The Wall Street firm sees private wealth as a “big area of opportunity” and is hiring wealth managers in the United Arab Emirates and Saudi Arabia, Zaid Khaldi, co-head of Goldman Sachs in the Middle East and North Africa, said in an interview. The bank is also recruiting for investment banking, sales and trading, as well as for Islamic finance, where it’s seeing rapid growth, Khaldi said, without giving specifics.

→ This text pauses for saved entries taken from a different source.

(** * Pixverse lip-sync client: a shallow embedding of [src/client.ts]

    The development follows the TypeScript class [PixverseClient]:
    - [NodeCrypto] models the one primitive the client takes from Node's
      [crypto] module for signing, [createHmac('sha1', key).update(s)
      .digest('base64')], on byte strings;
    - [Js] holds the string and object helpers the client calls
      ([includes], [split], [pop], [toLowerCase], [localeCompare],
      [Object.entries], [sort], [join], template-literal rendering of numbers);
    - [Client] is the class itself, written in a small state-and-exception
      monad over a [World] that records every [fetch], [setTimeout] and
      [console.log] and scripts what the network, the random source and the
      clock answer. *)

From Stdlib Require Import ZArith QArith Ascii String List Lia DecimalString.
From stdpp Require Import base option gmap strings list fin_maps.

Local Open Scope Z_scope.

(** ** HMAC-SHA1 with base64 output, as Node's [crypto] computes it *)
Module NodeCrypto.

(** A byte is a [Z] in [0, 256); a word is a [Z] in [0, 2^32). *)
Definition bytes_of_string (s : string) : list Z :=
  map (fun c => Z.of_N (N_of_ascii c)) (list_ascii_of_string s).

Definition w32 (x : Z) : Z := x mod 2 ^ 32.

Definition rotl (n x : Z) : Z :=
  w32 (Z.lor (Z.shiftl x n) (Z.shiftr x (32 - n))).

Definition not32 (x : Z) : Z := Z.lxor x 4294967295.

(** Big-endian packing of bytes into a number, and back. *)
Definition be_pack (bs : list Z) : Z :=
  fold_left (fun acc b => acc * 256 + b) bs 0.

Fixpoint be_unpack (n : nat) (x : Z) : list Z :=
  match n with
  | O => []
  | S n' => be_unpack n' (x / 256) ++ [x mod 256]
  end.

(** [chunks n k l] cuts [l] into at most [k] pieces of [n] elements. *)
Fixpoint chunks {A} (n : nat) (k : nat) (l : list A) : list (list A) :=
  match k with
  | O => []
  | S k' =>
      match l with
      | [] => []
      | _ => firstn n l :: chunks n k' (skipn n l)
      end
  end.

(** Message padding: a 1 bit, zeros up to 56 mod 64, the bit length on
    eight bytes. *)
Definition sha1_pad (msg : list Z) : list Z :=
  let len := Z.of_nat (length msg) in
  let zeros := Z.to_nat ((55 - len) mod 64) in
  msg ++ [128] ++ repeat 0 zeros ++ be_unpack 8 (len * 8).

(** The message schedule, kept most-recent-first while it is extended. *)
Fixpoint sha1_extend (n : nat) (rev_ws : list Z) : list Z :=
  match n with
  | O => rev_ws
  | S n' =>
      let w :=
        rotl 1 (Z.lxor (Z.lxor (nth 2 rev_ws 0) (nth 7 rev_ws 0))
                       (Z.lxor (nth 13 rev_ws 0) (nth 15 rev_ws 0))) in
      sha1_extend n' (w :: rev_ws)
  end.

Definition sha1_schedule (block : list Z) : list Z :=
  rev (sha1_extend 64 (rev (map be_pack (chunks 4 16 block)))).

Definition sha1_f (t : nat) (b c d : Z) : Z :=
  if (t <? 20)%nat then Z.lor (Z.land b c) (Z.land (not32 b) d)
  else if (t <? 40)%nat then Z.lxor (Z.lxor b c) d
  else if (t <? 60)%nat then
    Z.lor (Z.lor (Z.land b c) (Z.land b d)) (Z.land c d)
  else Z.lxor (Z.lxor b c) d.

Definition sha1_k (t : nat) : Z :=
  if (t <? 20)%nat then 1518500249
  else if (t <? 40)%nat then 1859775393
  else if (t <? 60)%nat then 2400959708
  else 3395469782.

Definition sha1_state : Type := Z * Z * Z * Z * Z.

Definition sha1_round (st : sha1_state) (tw : nat * Z) : sha1_state :=
  let '(a, b, c, d, e) := st in
  let '(t, w) := tw in
  let temp := w32 (rotl 5 a + sha1_f t b c d + e + sha1_k t + w) in
  (temp, a, rotl 30 b, c, d).

Definition sha1_block (h : sha1_state) (block : list Z) : sha1_state :=
  let ws := sha1_schedule block in
  let '(a, b, c, d, e) :=
    fold_left sha1_round (combine (seq 0 80) ws) h in
  let '(h0, h1, h2, h3, h4) := h in
  (w32 (h0 + a), w32 (h1 + b), w32 (h2 + c), w32 (h3 + d), w32 (h4 + e)).

Definition sha1_init : sha1_state :=
  (1732584193, 4023233417, 2562383102, 271733878, 3285377520).

Definition sha1 (msg : list Z) : list Z :=
  let padded := sha1_pad msg in
  let blocks := chunks 64 (length padded) padded in
  let '(h0, h1, h2, h3, h4) := fold_left sha1_block blocks sha1_init in
  be_unpack 4 h0 ++ be_unpack 4 h1 ++ be_unpack 4 h2
    ++ be_unpack 4 h3 ++ be_unpack 4 h4.

(** HMAC (RFC 2104) with SHA-1: 64-byte blocks, a longer key is hashed. *)
Definition hmac_key (key : list Z) : list Z :=
  let k := if (64 <? length key)%nat then sha1 key else key in
  k ++ repeat 0 (64 - length k)%nat.

Definition hmac_sha1 (key msg : list Z) : list Z :=
  let k := hmac_key key in
  let ipad := map (Z.lxor 54) k in
  let opad := map (Z.lxor 92) k in
  sha1 (opad ++ sha1 (ipad ++ msg)).

(** Base64 with the standard alphabet and [=] padding. *)
Definition base64_alphabet : string :=
  "ABCDEFGHIJKLMNOPQRSTUVWXYZabcdefghijklmnopqrstuvwxyz0123456789+/".

Definition base64_char (i : Z) : ascii :=
  match String.get (Z.to_nat i) base64_alphabet with
  | Some c => c
  | None => "="%char
  end.

Definition base64_group (g : list Z) : string :=
  match g with
  | [a; b; c] =>
      let n := be_pack [a; b; c] in
      String (base64_char (n / 262144))
        (String (base64_char ((n / 4096) mod 64))
           (String (base64_char ((n / 64) mod 64))
              (String (base64_char (n mod 64)) EmptyString)))
  | [a; b] =>
      let n := be_pack [a; b; 0] in
      String (base64_char (n / 262144))
        (String (base64_char ((n / 4096) mod 64))
           (String (base64_char ((n / 64) mod 64)) "="))
  | [a] =>
      let n := be_pack [a; 0; 0] in
      String (base64_char (n / 262144))
        (String (base64_char ((n / 4096) mod 64)) "==")
  | _ => ""
  end.

Definition base64 (bs : list Z) : string :=
  fold_right (fun g acc => base64_group g +:+ acc) ""
    (chunks 3 (length bs) bs).

(** [crypto.createHmac('sha1', key).update(data).digest('base64')] *)
Definition createHmac_sha1_base64 (key data : string) : string :=
  base64 (hmac_sha1 (bytes_of_string key) (bytes_of_string data)).

End NodeCrypto.

(** ** The JavaScript helpers the client calls *)
Module Js.

(** The line feed, written ['\n'] in the source. *)
Definition LF : string := String (ascii_of_nat 10) EmptyString.

(** [s.includes(c)], for the one-character needles the client passes. *)
Fixpoint includes (s : string) (c : ascii) : bool :=
  match s with
  | EmptyString => false
  | String a s' => if Ascii.eqb a c then true else includes s' c
  end.

(** [s.split(c)], for a one-character separator: never an empty array. *)
Fixpoint split (s : string) (c : ascii) : list string :=
  match s with
  | EmptyString => [EmptyString]
  | String a s' =>
      if Ascii.eqb a c then EmptyString :: split s' c
      else
        match split s' c with
        | piece :: rest => String a piece :: rest
        | [] => [String a EmptyString]
        end
  end.

(** [arr.pop()]: the last element, [undefined] on an empty array. *)
Definition pop (arr : list string) : option string := last arr.

(** A value interpolated in a template literal; [undefined] prints as
    such. *)
Definition interpolate (v : option string) : string :=
  default "undefined" v.

Definition toLowerCase_char (a : ascii) : ascii :=
  let n := nat_of_ascii a in
  if ((65 <=? n) && (n <=? 90))%nat then ascii_of_nat (n + 32) else a.

(** [s.toLowerCase()] on the ASCII range. *)
Fixpoint toLowerCase (s : string) : string :=
  match s with
  | EmptyString => EmptyString
  | String a s' => String (toLowerCase_char a) (toLowerCase s')
  end.

(** [a.localeCompare(b)]: negative, zero or positive. Modelled by the
    order of code units, with which the host's collation agrees on the
    strings compared in this client (lower-case ASCII header names that
    first differ at a letter). *)
Definition localeCompare (a b : string) : Z :=
  match String.compare a b with
  | Lt => -1
  | Eq => 0
  | Gt => 1
  end.

(** [arr.sort(cmp)]: a stable sort, here by insertion. *)
Fixpoint sort_insert {A} (cmp : A -> A -> Z) (x : A) (l : list A) : list A :=
  match l with
  | [] => [x]
  | y :: l' => if cmp x y <=? 0 then x :: l else y :: sort_insert cmp x l'
  end.

Definition sort {A} (cmp : A -> A -> Z) (arr : list A) : list A :=
  fold_right (sort_insert cmp) [] arr.

(** [arr.join(sep)] *)
Definition join (sep : string) (arr : list string) : string :=
  String.concat sep arr.

(** A number interpolated in a template literal. Status codes and error
    codes are taken to be integers of the size such codes have, below
    10^21 in magnitude, which print in plain decimal. *)
Definition Number_toString (n : Z) : string :=
  NilZero.string_of_int (Z.to_int n).

(** [Object.entries(o)] of an object literal, given as its properties in
    the order they are written. *)
Definition Object_entries {A} (o : list (string * A)) : list (string * A) := o.

(** [!v] on a string that may be [undefined]: true when absent or empty. *)
Definition not_string (v : option string) : bool :=
  match v with
  | None => true
  | Some s => if String.eqb s "" then true else false
  end.

(** A JavaScript number: a finite value, kept as a rational, or one of the
    three values that are not finite. *)
Inductive number :=
| Finite (q : Q)
| NaN
| PosInfinity
| NegInfinity.

(** [v <= 0] on a number that may be [undefined]: [undefined] converts to
    NaN, and every comparison with NaN is false. *)
Definition le_zero (v : option number) : bool :=
  match v with
  | Some (Finite q) => Qle_bool q 0
  | Some NegInfinity => true
  | _ => false
  end.

(** [!v] on a number that may be [undefined]: true when absent, 0 or NaN. *)
Definition not_number (v : option number) : bool :=
  match v with
  | None => true
  | Some (Finite q) => Qeq_bool q 0
  | Some NaN => true
  | Some _ => false
  end.

(** [a || b] on strings: [b] when [a] is empty. *)
Definition or_string (a b : string) : string :=
  if String.eqb a "" then b else a.

(** [sub] occurs in [s]. *)
Definition occurs_in (sub s : string) : Prop :=
  exists pre post, s = pre +:+ sub +:+ post.

End Js.

(** ** The interfaces of [types.ts]

    Interface fields keep their names; each interface with a field name
    that another one also has lives in a module of its own. Fields the
    callers may leave out at run time ([undefined]) are options. Payload
    interfaces ([MediaUploadResponse], [VideoDetailsResponse]) are only
    ever the erased type argument of [PixverseResponse]. *)

Module PixverseConfig.
Record t := { headers : option (gmap string string); token : option string }.
End PixverseConfig.

Record PixverseResponse (T : Type) := {
  ErrCode : Z;
  ErrMsg : string;
  Resp : T;
}.
Arguments ErrCode {T} _.
Arguments ErrMsg {T} _.
Arguments Resp {T} _.

Record UploadTokenResponse := { Ak : string; Sk : string; Token : string }.

Module MediaUploadRequest.
Record t := { name : string; path : string; type : Z }.
End MediaUploadRequest.

Module OSSUploadResponse.
Record t := { name : string; path : string; type : Z }.
End OSSUploadResponse.

Module LipSyncRequest.
Record t := {
  customer_video_path : option string;
  lip_sync_tts_content : option string;
  lip_sync_tts_speaker_id : string;
  model : string;
  customer_video_url : string;
  customer_video_duration : option Js.number;
  customer_video_last_frame_url : string;
  credit_change : Z;
}.
End LipSyncRequest.

Module LastVideoFrameRequest.
Record t := { video_path : option string; duration : option Js.number }.
End LastVideoFrameRequest.

Module VideoDetailsRequest.
Record t := { video_id : option Js.number; platform : option string }.
End VideoDetailsRequest.

(** The browser's [File]: its declared content type and its bytes. *)
Module File.
Record t := { type : string; content : string }.
End File.

(** ** What the client exchanges with its host *)

Inductive JsError :=
| Error (message : string)
| TypeError (message : string)
| SyntaxError (message : string).

(** The argument of [JSON.stringify]; the text it yields is kept symbolic. *)
Inductive Serializable :=
| OfMediaUploadRequest (r : MediaUploadRequest.t)
| OfLipSyncRequest (r : LipSyncRequest.t)
| OfLastVideoFrameRequest (r : LastVideoFrameRequest.t)
| OfVideoDetailsRequest (r : VideoDetailsRequest.t).

Inductive BodyInit :=
| JSON_stringify (v : Serializable)
| FileBody (f : File.t).

Module RequestInit.
Record t := {
  method : option string;
  headers : option (gmap string string);
  body : option BodyInit;
  credentials : option string;
  mode : option string;
}.
(** [{}], the default of [request]'s [options]. *)
Definition empty : t :=
  {| method := None; headers := None; body := None;
     credentials := None; mode := None |}.
End RequestInit.

Module Response.
Record t (T : Type) := {
  status : Z;
  statusText : string;
  text : JsError + string;
  json : JsError + PixverseResponse T;
}.
Arguments status {T} _.
Arguments statusText {T} _.
Arguments text {T} _.
Arguments json {T} _.
(** [response.ok]: the status is in the range 200-299. *)
Definition ok {T} (r : t T) : bool := (200 <=? status r) && (status r <=? 299).
End Response.

Inductive Event :=
| Fetch (url : string) (init : RequestInit.t)
| SetTimeout (ms : Z)
| ConsoleLog (args : list string).

Inductive Completion (A : Type) :=
| Return (a : A)
| Throw (e : JsError).
Arguments Return {A} a.
Arguments Throw {A} e.

(** A promise that has settled. *)
Inductive Promise (A : Type) :=
| Fulfilled (a : A)
| Rejected (e : JsError).
Arguments Fulfilled {A} a.
Arguments Rejected {A} e.

(** ** The client *)
Section Client.

(** The run-time representation of decoded payloads: TypeScript erases the
    type argument of [request<T>]. *)
Context {T : Type}.

(** The host: what the [n]-th [fetch], the [n]-th [crypto.randomUUID()]
    and the [n]-th [new Date().toUTCString()] answer, how many of each
    have happened, and everything the client did that can be seen from
    outside, oldest first. *)
Record World := {
  network : nat -> JsError + Response.t T;
  randomUUIDs : nat -> string;
  clock : nat -> string;
  fetched : nat;
  drawn : nat;
  read : nat;
  trace : list Event;
}.
(** * Event messaging layer of the product service: publisher, consumer, trace bridge

    A shallow embedding of the TypeScript event library
    ([events.ts], [tracing.ts], the [EventPublisher] and the
    [RedisStreamsConsumer]) and the properties its specification states.

    JavaScript values are an inductive type, objects are finite maps,
    exceptions are an explicit completion, and every effect (log lines, Redis
    commands, span operations, handler invocations) is appended to a trace
    kept in the world state. The platform the library runs on (JSON, the
    OpenTelemetry propagator and id generator, uuid, the clock) is a class
    of parameters; a reference instance is given for closed examples. *)

From Stdlib Require Import ZArith String Ascii List.
From stdpp Require Import base option list strings gmap fin_maps pretty.

#[local] Set Warnings "-register-all".
#[local] Open Scope string_scope.
#[local] Open Scope list_scope.

(** ** JavaScript values *)

Module Js.

Inductive JsValue : Type :=
  | JUndefined
  | JNull
  | JBool (b : bool)
  | JNum (n : Z)
  | JStr (s : string)
  | JArr (l : list JsValue)
  | JObj (m : gmap string JsValue).

(** The completion of an expression or statement: a value or a thrown value. *)
Inductive Completion (A : Type) : Type :=
  | Normal (a : A)
  | Throw (e : JsValue).
Arguments Normal {A} a.
Arguments Throw {A} e.

#[global] Instance Completion_ret : MRet Completion := fun A a => Normal a.
#[global] Instance Completion_bind : MBind Completion :=
  fun A B k c => match c with Normal a => k a | Throw e => Throw e end.

(** An object literal [{ k1: v1, ... }]. *)
Definition obj (l : list (string * JsValue)) : JsValue := JObj (list_to_map l).

Definition Error_ (name message : string) : JsValue :=
  obj [("name", JStr name); ("message", JStr message)].
Definition TypeError (message : string) : JsValue := Error_ "TypeError" message.
Definition SyntaxError (message : string) : JsValue := Error_ "SyntaxError" message.

Definition is_empty (s : string) : bool :=
  match s with EmptyString => true | String _ _ => false end.

(** ToBoolean. *)
Definition truthy (v : JsValue) : bool :=
  match v with
  | JUndefined | JNull => false
  | JBool b => b
  | JNum n => negb (n =? 0)%Z
  | JStr s => negb (is_empty s)
  | JArr _ | JObj _ => true
  end.

(** [a || b] on values already evaluated. *)
Definition js_or (a b : JsValue) : JsValue := if truthy a then a else b.

Fixpoint str_join (sep : string) (l : list string) : string :=
  match l with
  | [] => ""
  | [x] => x
  | x :: rest => x +:+ sep +:+ str_join sep rest
  end.

(** ToString, as a template literal applies it to a value that was parsed
    from JSON. No property of such a value is callable, so an object with an
    own [toString] has no primitive value: [Object.prototype.toString] is
    hidden and [valueOf] returns the object. Every other object is converted
    by [Object.prototype.toString]. An array is joined by
    [Array.prototype.join], which converts its elements and writes nothing
    for [null] and [undefined]. *)
Fixpoint has_primitive_value (v : JsValue) : bool :=
  match v with
  | JArr l => forallb has_primitive_value l
  | JObj m => negb (bool_decide (is_Some (m !! "toString")))
  | _ => true
  end.

(** The string the conversion gives when it completes. *)
Fixpoint to_string (v : JsValue) : string :=
  match v with
  | JUndefined => "undefined"
  | JNull => "null"
  | JBool true => "true"
  | JBool false => "false"
  | JNum n => pretty n
  | JStr s => s
  | JArr l =>
      str_join "," (map (fun x => match x with
                              | JUndefined | JNull => ""
                              | _ => to_string x
                              end) l)
  | JObj _ => "[object Object]"
  end.

(** What a conversion that does not complete throws. *)
Definition no_primitive_value : string := "Cannot convert object to primitive value".

Definition ToString (v : JsValue) : Completion string :=
  if has_primitive_value v then Normal (to_string v)
  else Throw (TypeError no_primitive_value).

(** [v.k] for the property names this library reads (none of them is
    defined on a prototype): a property read of [undefined] or [null] throws,
    a primitive or an array has no such property. *)
Definition get_prop (v : JsValue) (k : string) : Completion JsValue :=
  match v with
  | JUndefined =>
      Throw (TypeError ("Cannot read properties of undefined (reading '" +:+ k +:+ "')"))
  | JNull =>
      Throw (TypeError ("Cannot read properties of null (reading '" +:+ k +:+ "')"))
  | JObj m => Normal (default JUndefined (m !! k))
  | _ => Normal JUndefined
  end.

(** [String.prototype.includes]. *)
Fixpoint String_includes (needle hay : string) : bool :=
  String.prefix needle hay ||
  match hay with
  | EmptyString => false
  | String _ rest => String_includes needle rest
  end.

(** The method call [recv.includes(arg)] with a string argument: strings and
    arrays have the method, on [undefined] and [null] the property read
    throws, on anything else the call does. *)
Definition call_includes (recv : JsValue) (arg : string) : Completion bool :=
  match recv with
  | JStr s => Normal (String_includes arg s)
  | JArr l =>
      Normal (existsb (fun x => match x with
                                | JStr t => String.eqb t arg
                                | _ => false
                                end) l)
  | JUndefined =>
      Throw (TypeError "Cannot read properties of undefined (reading 'includes')")
  | JNull =>
      Throw (TypeError "Cannot read properties of null (reading 'includes')")
  | _ => Throw (TypeError "error.message.includes is not a function")
  end.

(** [String.prototype.split] with a one-character separator. *)
Fixpoint String_split (sep : ascii) (s : string) : list string :=
  match s with
  | EmptyString => [""]
  | String c rest =>
      if Ascii.eqb c sep then "" :: String_split sep rest
      else match String_split sep rest with
           | [] => [String c ""]
           | h :: t => String c h :: t
           end
  end.

(** [a[0]] inside a template literal. *)
Definition index0 (l : list string) : string :=
  match l with
  | [] => "undefined"
  | x :: _ => x
  end.

(** [a || b] on optional strings: absent and empty are both falsy. *)
Definition or_str (a : option string) (b : string) : string :=
  match a with
  | Some s => if is_empty s then b else s
  | None => b
  end.

(** What [JSON.parse(JSON.stringify(v))] returns for a value of this type: a
    property holding [undefined] is gone, an array element holding
    [undefined] is [null]. *)
Fixpoint json_image (v : JsValue) : JsValue :=
  match v with
  | JArr l =>
      JArr (map (fun x => match x with
                          | JUndefined => JNull
                          | _ => json_image x
                          end) l)
  | JObj m =>
      JObj (omap (fun x => match x with
                           | JUndefined => None
                           | _ => Some (json_image x)
                           end) m)
  | _ => v
  end.

(** What [json_image] does to the properties of an object. *)
Definition carried (x : JsValue) : option JsValue :=
  match x with
  | JUndefined => None
  | _ => Some (json_image x)
  end.

Definition of_option (o : option string) : JsValue :=
  match o with
  | Some s => JStr s
  | None => JUndefined
  end.

End Js.
Export Js.

(** ** OpenTelemetry API types *)

Inductive SpanKind : Type := INTERNAL | SERVER | CLIENT | PRODUCER | CONSUMER.

Record SpanContext : Type := {
  traceId : string;
  spanId : string;
  isRemote : bool;
}.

“Money is coming in because of the positive macro, it makes sense for money to be deployed here and there is growth,” said Khaldi. In Saudi Arabia — the region’s largest market, Goldman Sachs has “more than doubled” its head count in recent years and plans to move into a bigger office next year to “have more capacity to grow further,” he said.

Flush with cash from a commodity boom and home to some of the world’s biggest sovereign funds that control more than $3 trillion in assets, the Persian Gulf is emerging as a bright spot globally for initial public offerings and merger and acquisitions. To capture the flurry of activity — as deals dry up in other parts of the world — banks including JPMorgan Chase & Co. and Rothschild & Co. are also expanding in the region.

Elsewhere, many global banks have been eliminating jobs in their investment-banking operations following a drought in dealmaking. Goldman Sachs recently embarked on its biggest round of job cuts since the start of the pandemic, when it resumed the firm’s practice of periodically culling underperformers to make way for new talent. It also started axing at least 25 investment bankers in Asia.

Dozens of positions at New York-based Citigroup Inc. were cut last week, while reductions that are expected to eventually total about 200 have begun at London-based Barclays Plc.

In the Middle East, Khaldi expects this year’s rush of initial public offerings to continue into 2023 as the demand for regional assets grows and more private companies come to the market. Goldman Sachs has several mandates for IPOs which should come to the market in the next 12 months, and the retail sector is expected to be particularly active, he said.

Persian Gulf listings have fetched about $18 billion this year, just under half of the listing proceeds from across Europe, the Middle East and Africa. Demand is coming from both local and international buyers, with local demand particularly strong, Khaldi said.